PROMPT:
Copy out, word for word, the lines from the start of the data below through the line containing "Definition initialize (this", and no others.

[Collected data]
(* ===== verification/RTPH264FrameAssembler.v ===== *)
(** * RTPH264FrameAssembler: H.264 frames from RTP packets

    Models [src/rtp/rtp_h264_frame_assembler.h] and [.cpp].  The state keeps the
    bytes [m_buffer\[0 .. m_buffer_used_len)]: the allocation behind it has
    [ASSEMBLER_BUFFER_SIZE] bytes and a copy past its end is a fault. *)

From S2P Require Import Prelude.
From S2P Require Import RTPPacket.

Definition ASSEMBLER_BUFFER_SIZE : Z := 1024 * 256.

Definition START_CODE : list Z := [0; 0; 0; 1].
Definition SHORT_START_CODE : list Z := [0; 0; 1].

Record RTPH264FrameAssembler := mkRTPH264FrameAssembler {
  m_initialize : bool;
  m_frame : list Z;
}.

(** The constructor. *)
Definition new_assembler : RTPH264FrameAssembler :=
  {| m_initialize := false; m_frame := [] |}.

(** [initialize]: the allocation is assumed to succeed ([new] throws
    otherwise). *)
Definition initialize (this : RTPH264FrameAssembler) : bool * RTPH264FrameAssembler :=
  if m_initialize this then (true, this)
  else (true, {| m_initialize := true; m_frame := m_frame this |}).

Definition set_frame (this : RTPH264FrameAssembler) (f : list Z) : RTPH264FrameAssembler :=
  {| m_initialize := m_initialize this; m_frame := f |}.
Lemma packetize_bound_run ns pre tmp :
  no_exact_run (pre ++ tmp ++ ns) → group_size tmp < RTP_PAYLOAD_SIZE →
  Forall (packet_bound (pre ++ tmp ++ ns)) (packetize ns (group_size tmp) tmp).
Proof.
  revert pre tmp. induction ns as [|n ns IH]; intros pre tmp Hex Hsz; cbn [packetize].
  - apply flush_bound; [lia|]. len.
  - assert (Hfl : Forall (packet_bound (pre ++ tmp ++ n :: ns)) (flush tmp))
      by (apply flush_bound; [lia|len]).
    destruct (Z.ltb_spec RTP_PAYLOAD_SIZE (zlen n)).
    + apply Forall_app; split; [done|]. apply Forall_app; split.
      * destruct n as [|b body]; [constructor|].
        eapply Forall_impl; [apply fua_payloads_size|]. intros p Hp. cbv beta in Hp. unfold packet_bound. pose proof (zlen_nonneg (pre ++ tmp ++ (b :: body) :: ns)). lia.
      * replace (if 0 <? zlen tmp then 0 else group_size tmp) with (group_size [])
          by (destruct tmp; [done|by dec_if]).
        replace (pre ++ tmp ++ n :: ns) with ((pre ++ tmp ++ [n]) ++ [] ++ ns) in *
          by (rewrite app_nil_l, <- !app_assoc; done).
        by apply IH.
    + rewrite (proj2 (Z.ltb_lt (group_size tmp) RTP_PAYLOAD_SIZE)) by lia.
      pose proof (no_exact_run_at (pre ++ tmp) [n] ns) as H1.
      rewrite <- !app_assoc in H1. specialize (H1 Hex). rewrite group_size_one in H1.
      pose proof (no_exact_run_at pre (tmp ++ [n]) ns) as H2. rewrite <- app_assoc in H2.
      specialize (H2 Hex). rewrite group_size_app, group_size_one in H2.
      destruct (Z.ltb_spec RTP_PAYLOAD_SIZE (group_size tmp + zlen n)); cbn [andb].
      * apply Forall_app; split; [done|]. rewrite <- (group_size_one n).
        replace (pre ++ tmp ++ n :: ns) with ((pre ++ tmp) ++ [n] ++ ns) in *
          by (rewrite <- !app_assoc; done).
        apply IH; [done|]. rewrite group_size_one. lia.
      * rewrite <- (group_size_one n), <- group_size_app.
        replace (pre ++ tmp ++ n :: ns) with (pre ++ (tmp ++ [n]) ++ ns) in *
          by (rewrite <- !app_assoc; done).
        apply IH; [done|]. rewrite group_size_app, group_size_one. lia.
Qed.

(** The payloads stay within [RTP_PAYLOAD_SIZE] and the sizes of the aggregation
    (which the builder does not count), unless some run of units adds up to exactly
    the payload size. *)
Theorem packetize_bounded ns :
  no_exact_run ns →
  Forall (λ p, zlen p <= RTP_PAYLOAD_SIZE + 2 * zlen ns + 1) (packetize ns 0 []).
Proof. intros H. by apply (packetize_bound_run ns [] []). Qed.

Lemma packetize_after_exact ns total tmp :
  RTP_PAYLOAD_SIZE <= total → Forall (λ n, zlen n <= RTP_PAYLOAD_SIZE) ns →
  packetize ns total tmp = flush (tmp ++ ns).
Proof.
  intros Ht Hns. revert total tmp Ht.
  induction Hns as [|n ns Hn Hns IH]; intros total tmp Ht; cbn [packetize].
  - by rewrite app_nil_r.
  - do 2 dec_if. cbn [andb]. rewrite IH by len. by rewrite <- app_assoc.
Qed.

(** Once the sum of the waiting units is exactly the payload size, every small unit
    that follows goes in the same packet, however large it becomes. *)
Theorem packetize_exact_unbounded n ns :
  zlen n = RTP_PAYLOAD_SIZE → ns ≠ [] → Forall (λ m, zlen m <= RTP_PAYLOAD_SIZE) ns →
  packetize (n :: ns) 0 [] = [stapa_payload (n :: ns)].
Proof.
  intros Hn Hne Hns. cbn [packetize]. rewrite Hn, Z.ltb_irrefl. cbn [Z.add].
  rewrite Z.ltb_irrefl, andb_false_r. rewrite packetize_after_exact by (done || lia).
  by destruct ns.
Qed.

(** The test before a unit of a STAP-A packet does not count the three bytes in
    front of it: near the end of the packet buffer they are written past it. *)
Theorem build_packet_stapa_overflow this mem o n s v vec :
  m_initialize this = true → rd_range mem o (zlen n) = Ok n → n ≠ [] →
  zlen (m_rtp_buffer this) + 28 + zlen n < RTP_PACKETS_BUFFER_SIZE →
  RTP_PACKETS_BUFFER_SIZE < zlen (m_rtp_buffer this) + 28 + 3 + zlen n →
  build_packet this mem ((o, zlen n) :: s :: v) vec = Fault.
Proof.
  intros Hi Hn Hne Hlt Hgt. assert (0 < zlen n) by (destruct n; [done|len]).
  unfold build_packet, sizeof_RTPHeader, sizeof_RTPExtensionHeader.
  rewrite room_ok by (done || lia). cbn [negb]. cbv iota. step write_headers_ok by (done || lia).
  cbn [stapa_write]. rewrite room_ok by (done || (cbn [set_buffer m_rtp_buffer]; len)).
  cbn [negb]. cbv iota. step write_ok by (done || (cbn [set_buffer m_rtp_buffer]; len)).
  match goal with |- context [write ?t ?bs] => destruct (write t bs) eqn:W end; [|done|].
  2:{ unfold write in W. by case_match. }
  step_bind. step Hn. unfold write in W. case_match; [|done]. injection W as <-.
  unfold write, m_rtp_buffer_end. cbn [set_buffer m_rtp_buffer m_initialize]. rewrite Hi. by rewrite (proj2 (Z.leb_gt _ _)) by len.
Qed.

(** ** Concrete runs *)

(** A parameter set, a short slice, and a slice that is cut in fragments. *)
Definition sample_frame : list (bool * list Z) :=
  [(true, [103; 66; 0; 30]); (false, [65; 154; 1]); (true, 101 :: replicate 1400 7)].

Lemma sample_frame_ok : units_ok sample_frame.
Proof. by_table. Qed.

Lemma send_data_total_witness : ∃ v,
  send_data new_builder 0 [0; 0; 1; 65; 0; 0; 0; 1; 0; 0] 10
    = Ok (true, set_nalus new_builder v)
  ∧ Forall (nalu_slot_ok 10) v.
Proof. apply (send_data_total new_builder 0 [0; 0; 1; 65; 0; 0; 0; 1; 0; 0]); by_table. Defined.

Lemma send_data_annexb_witness : ∃ v,
  send_data new_builder 2 (annexb sample_frame) (zlen (annexb sample_frame))
    = Ok (true, set_nalus new_builder v)
  ∧ points_to (annexb sample_frame) v sample_frame.*2.
Proof.
  apply (send_data_annexb new_builder 2 sample_frame); [exact sample_frame_ok|by_table].
Defined.

(** The builder after [send_data] of the sample, at the last sequence number. *)
Definition sample_builder : RTPH264PacketBuilder :=
  set_nalus (set_ssrc (init new_builder 65535 5).2 9) [(4, 4); (11, 3); (18, 1401)].

Lemma receive_rtp_packets_correct_witness : ∃ this' packets,
  receive_rtp_packets sample_builder (annexb sample_frame) [] = Ok (true, (this', packets))
  ∧ points_to (m_rtp_buffer this') packets
      (wire_bytes <$> packet_wires sample_builder (packetize sample_frame.*2 0 []))
  ∧ m_sequence this' = u32 (65535 + zlen (packetize sample_frame.*2 0 []))
  ∧ length packets = 3%nat ∧ m_sequence this' = 65538.
Proof.
  assert (Hv : points_to (annexb sample_frame) (m_nalu_vec sample_builder) sample_frame.*2).
  { repeat constructor. }
  assert (Hs : 0 <= m_sequence sample_builder < 4294967296) by by vm_compute.
  assert (Hsz : packets_size (packetize sample_frame.*2 0 []) < RTP_PACKETS_BUFFER_SIZE)
    by by vm_compute.
  destruct (receive_rtp_packets_correct sample_builder (annexb sample_frame) sample_frame.*2
              eq_refl Hv Hs Hsz) as (this' & packets & E & Hp & Hq).
  exists this', packets. split_and!; [done..| |].
  - rewrite (Forall2_length _ _ _ Hp). by vm_compute.
  - rewrite Hq. by vm_compute.
Defined.

Lemma packetize_bounded_witness :
  Forall (λ p, zlen p <= RTP_PAYLOAD_SIZE + 2 * zlen sample_frame.*2 + 1)
    (packetize sample_frame.*2 0 []).
Proof. apply (packetize_bounded sample_frame.*2). by_table. Defined.

Lemma packetize_exact_unbounded_witness :
  packetize [replicate 1372 7; replicate 1372 7; replicate 1372 7] 0 []
  = [stapa_payload [replicate 1372 7; replicate 1372 7; replicate 1372 7]].
Proof.
  apply (packetize_exact_unbounded (replicate 1372 7) [replicate 1372 7; replicate 1372 7]).
  - by vm_compute.
  - discriminate.
  - by_table.
Defined.

Definition nearly_full : RTPH264PacketBuilder :=
  set_buffer (init new_builder 0 0).2 (replicate (Z.to_nat (RTP_PACKETS_BUFFER_SIZE - 31)) 0).
(* ===== verification/IPAddrV4.v ===== *)
(** * IPAddrV4: a destination address

    Models [src/common/common_address_ipv4.h] and [.cpp].  [inet_addr] is the
    function of the C library, a parameter. *)

From S2P Require Import Prelude.

(** The 16-bit value whose bytes in memory, on a little-endian machine, are those
    of [port] in network order. *)
Definition htons (port : Z) : Z := u8 port * 256 + u8 (port / 256).

Record sockaddr_in := mkSockaddr { sin_addr : Z; sin_port : Z }.

#[global] Instance sockaddr_eq_dec : EqDecision sockaddr_in.
Proof. solve_decision. Defined.

Record IPAddrV4 := mkIPAddrV4 {
  m_sock_addr : sockaddr_in;
  m_ipaddr : string;
  m_port : Z;
}.

Section address.
Context (inet_addr : string → Z).

Definition new_address (ip : string) (port : Z) : IPAddrV4 :=
  {| m_sock_addr := mkSockaddr (inet_addr ip) (htons port); m_ipaddr := ip; m_port := port |}.
End address.

(** [operator ==]. *)
Definition address_eqb (this rhs : IPAddrV4) : bool :=
  (sin_addr (m_sock_addr this) =? sin_addr (m_sock_addr rhs))
  && (sin_port (m_sock_addr this) =? sin_port (m_sock_addr rhs)).

Definition get_sock_addr (this : IPAddrV4) : sockaddr_in := m_sock_addr this.
Definition get_ipaddr (this : IPAddrV4) : string := m_ipaddr this.
Definition get_port (this : IPAddrV4) : Z := m_port this.

(** [htons] only swaps the bytes: distinct ports stay distinct. *)
Lemma htons_inj p q : 0 <= p < 65536 → 0 <= q < 65536 → htons p = htons q → p = q.
Proof. unfold htons, u8. simpl Z.pow. intros. Z.div_mod_to_equations. lia. Qed.

Lemma address_eqb_sock a b : address_eqb a b = true ↔ m_sock_addr a = m_sock_addr b.
Proof.
  unfold address_eqb. rewrite andb_true_iff, !Z.eqb_eq.
  destruct (m_sock_addr a), (m_sock_addr b); cbn. split; [by intros [-> ->]|by intros [= -> ->]].
Qed.
Lemma bind_bind (s : list Z) (f g : Z → list Z) : (s ≫= f) ≫= g = s ≫= λ x, f x ≫= g.
Proof. induction s as [|x s IH]; [done|]. rewrite !bind_cons, bind_app. by rewrite IH. Qed.

Lemma bind_ext_in (s : list Z) (f g : Z → list Z) : (∀ x, x ∈ s → f x = g x) → s ≫= f = s ≫= g.
Proof.
  induction s as [|x s IH]; [done|]. intros H. rewrite !bind_cons, H by set_solver.
  rewrite IH; [done|]. set_solver.
Qed.

Lemma string_replace_single s c repl :
  string_replace s [c] repl = Ok (s ≫= λ x, if x =? c then repl else [x]).
Proof.
  rewrite string_replace_spec by done. f_equal.
  induction s as [|x s IH]; [done|]. cbn [replace_ref starts]. rewrite andb_true_r.
  rewrite bind_cons, <- IH, Z.eqb_sym. by destruct (x =? c).
Qed.

(** [escape_string] writes each byte as [esc] says. *)
Lemma escape_string_spec s : escape_string s = Ok (s ≫= esc).
Proof.
  unfold escape_string, replace_all.
  repeat (rewrite string_replace_single; step_bind). f_equal. rewrite !bind_bind.
  apply bind_ext_in. intros x _. unfold esc.
  repeat match goal with |- context [x =? ?c] =>
    destruct (Z.eqb_spec x c) as [->|]; [reflexivity|] end.
  repeat (cbn [mbind list_bind app]; rewrite ?(proj2 (Z.eqb_neq x _)) by done). done.
Qed.

(** An escape, or a byte that is not a backslash. *)
Definition unit_ok (u : list Z) : Prop :=
  (∃ d, u = [d] ∧ d ≠ 92) ∨ (∃ z, u = [92; z] ∧ z ≠ 92).

(** One replacement of [unescape_string], on a text of such units. *)
Lemma unescape_pass x y (g : Z → list Z) s :
  (∀ c, c ∈ s → unit_ok (g c)) →
  replace_ref [92; x] [y] 0 (s ≫= g)
  = s ≫= λ c, if bool_decide (g c = [92; x]) then [y] else g c.
Proof.
  induction s as [|c s IH]; [done|]. intros Hg. rewrite !bind_cons, <- IH by set_solver.
  destruct (Hg c ltac:(set_solver)) as [(d & -> & Hd)|(z & -> & Hz)].
  - rewrite bool_decide_eq_false_2 by done. cbn [app replace_ref starts].
    rewrite (proj2 (Z.eqb_neq 92 d)) by done. done.
  - cbn [app replace_ref starts]. rewrite Z.eqb_refl, andb_true_r. cbn [andb].
    destruct (Z.eqb_spec x z) as [->|Hne].
    + rewrite bool_decide_eq_true_2 by done. done.
    + rewrite bool_decide_eq_false_2 by congruence.
      rewrite (proj2 (Z.eqb_neq 92 z)) by done. done.
Qed.

Lemma unit_ok_pass x y u : unit_ok u → y ≠ 92 → unit_ok (if bool_decide (u = [92; x]) then [y] else u).
Proof. intros Hu Hy. case_bool_decide; [left; eauto|done]. Qed.
(* ===== verification/RoomUser.v ===== *)
(** * RoomUser: a participant whose streams are received

    Models [src/application/app_room_user.h] and [.cpp].  The receive buffer is the
    list of its first [m_h264_rtp_buffer_used_len] bytes.  A call of a callback is an
    event of the result.  A callback is known by its address. *)

From S2P Require Import Prelude.
From S2P Require Import CodecAvc.
From S2P Require Import RTPH264PacketBuilder.
From S2P Require Import RTPSessionVideo.
From S2P Require Import H264RoundTrip.
From S2P Require Import RTPPacket.
From S2P Require Import RTPH264FrameAssembler.
From S2P Require Import PortManager.
From S2P Require Import IPAddrV4.
From S2P Require Import RTPTransmitterV4.
From S2P Require Import RTPSessionReceiver.
From S2P Require Import Json.

Definition RTP_H264_RECV_BUFFER_SIZE : Z := 1024 * 1024.

Record RoomUser := mkRoomUser {
  m_video_initialize : bool;
  m_audio_initialize : bool;
  m_bind_major_port : Z;
  m_bind_audio_port : Z;
  m_major_receiver : option RTPSessionReceiver;
  m_audio_receiver : option RTPSessionReceiver;
  m_h264_frame_assembler : option RTPH264FrameAssembler;
  m_h264_rtp_buffer : option (list Z);
  m_h264_callback : option Z;
  m_h264_callback_arg : Z;
  m_aac_callback : option Z;
  m_aac_callback_arg : Z;
  m_user_id : list Z;
  m_user_name : list Z;
  m_user_uuid : list Z;
  m_user_ip_addr : list Z;
  m_video_ssrc : Z;
  m_audio_ssrc : Z;
  m_pinhole_uuid : list Z;
  m_pinhole_msg : list Z;
}.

EXERCISE RESPONSE:
(* ===== verification/RTPH264FrameAssembler.v ===== *)
(** * RTPH264FrameAssembler: H.264 frames from RTP packets

    Models [src/rtp/rtp_h264_frame_assembler.h] and [.cpp].  The state keeps the
    bytes [m_buffer\[0 .. m_buffer_used_len)]: the allocation behind it has
    [ASSEMBLER_BUFFER_SIZE] bytes and a copy past its end is a fault. *)

From S2P Require Import Prelude.
From S2P Require Import RTPPacket.

Definition ASSEMBLER_BUFFER_SIZE : Z := 1024 * 256.

Definition START_CODE : list Z := [0; 0; 0; 1].
Definition SHORT_START_CODE : list Z := [0; 0; 1].

Record RTPH264FrameAssembler := mkRTPH264FrameAssembler {
  m_initialize : bool;
  m_frame : list Z;
}.

(** The constructor. *)
Definition new_assembler : RTPH264FrameAssembler :=
  {| m_initialize := false; m_frame := [] |}.

(** [initialize]: the allocation is assumed to succeed ([new] throws
    otherwise). *)
Definition initialize (this : RTPH264FrameAssembler) : bool * RTPH264FrameAssembler :=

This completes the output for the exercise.